Admittedly, fundraising through social events involving ministers has always been a feature of politics here and in other democracies but it creates a sense of unease that some people may be able to get an unfair advantage through access to ministers. Former tánaiste Joan Burton, who was in government up to a year ago, provoked the ire of Taoiseach Enda Kenny by claiming in the Dáil that this was “cash for access, no more and no less and it is utterly wrong”. Mr Kenny pointed out Labour had held similar events in the past and, in truth, all of the parties in the Dáil have done so when in government.
The funds raised at such events and the donors have to be declared to the Standards in Public Office Commission and there is far more transparency than before. But that doesn’t allay suspicions that such events provide an unsavoury conduit for business interests to senior ministers.
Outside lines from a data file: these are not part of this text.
(** The row of the waveform point of column [x]: column 0 shows the raw
    sample at [startIndex], a later column the average of its run of
    [_samplesPerPixel] samples. *)
Definition columnY (p : Pds) (data : buffer) (startIndex x : Z) : Z :=
  if x =? 0 then scaleAmplitude p (sample data startIndex)
  else scaleAmplitude p
         (to_uint8
            (sum_run data (startIndex + x * _samplesPerPixel p)
                     (Z.to_nat (_samplesPerPixel p))
             / _samplesPerPixel p)).

(** The amplitude scales of the test program: [2.0f] and [0.5f]. *)
Definition scale_2_0 : Float32.float := Eval cbv in Float32.of_int 2.
Definition scale_0_5 : Float32.float :=
  Eval cbv in Float32.div Float32.one (Float32.of_int 2).

(** The values of a [uint8_t]. *)
Definition all_bytes : list Z := map Z.of_nat (seq 0 256).

(* ------------------------------------------------------------------ *)
(** ** RamReader (MCU/ram_reader/ram_reader.h, ram_reader.cpp)

    The reader talks to the memory through the SPI peripheral.  What is
    behind the peripheral is not part of the program: it is a device with
    a state of some type [D] that answers every byte clocked out with a
    byte ([_spi->transfer]) and sees the chip-select pin change
    ([digitalWrite(_cs, ...)]).  [beginTransaction], [endTransaction],
    [pinMode] and [_spi->begin] set the bus up and move no data; they are
    left out. *)

Record SpiDevice (D : Type) : Type := mkSpiDevice {
  spi_transfer : D -> Z -> D * Z;
  spi_select : D -> bool -> D
}.
(** * CleanupPreviousUpdateAction: the post-install snapshot-merge state machine

    A shallow embedding of [aosp/cleanup_previous_update_action.cc].  The
    action is a single-threaded, timer-driven state machine; every effect it
    has is a call on one of its collaborators (snapshot service, boot
    control, preferences, message loop, stats recorder, action processor).
    The embedding threads a [World] through a small state monad: the
    instance's fields, the stats recorder, the answers the collaborators
    will give, and the trace of calls made so far. *)

From Stdlib Require Import ZArith List Bool String Lia.
From Stdlib Require Import Floats.PrimFloat Floats.SpecFloat Floats.FloatOps Floats.FloatAxioms.
Import ListNotations.
Open Scope string_scope.
Open Scope list_scope.
Open Scope Z_scope.
#[local] Set Warnings "-inexact-float".

(** ** Data *)

(** [ErrorCode]: the three codes this action reports. *)
Inductive ErrorCode := kSuccess | kError | kDeviceCorrupted.

(** [android::snapshot::UpdateState].  The service reports a raw protobuf
    enum value; protobuf keeps reserved values, so the raw value is an
    integer and [UpdateState_of_raw] recognises the eight members. *)
Inductive UpdateState :=
| None_ | Initiated | Unverified | Merging
| MergeNeedsReboot | MergeCompleted | MergeFailed | Cancelled.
An entirely different event that goes to the heart of trust in politics – and the need for politicians to put the public interest first – was the use of Dáil privilege by Labour leader Brendan Howlin to repeat allegations against Garda Commissioner Nóirín O'Sullivan. Mr Howlin has done the State some service in the past by using such privilege to ventilate abuse of Garda power. As a commission of investigation is being put in place into the claims against Ms O'Sullivan, however, there is no obvious justification, as matters stand, for doing so in this case.
Ceann Comhairle Seán Ó Fearghaíl intervened to prevent Mr Howlin going further but, as a first step, the Dáil needs an enforceable code to prevent the increasingly frequent abuse of privilege. The declining reputation of politics demands it.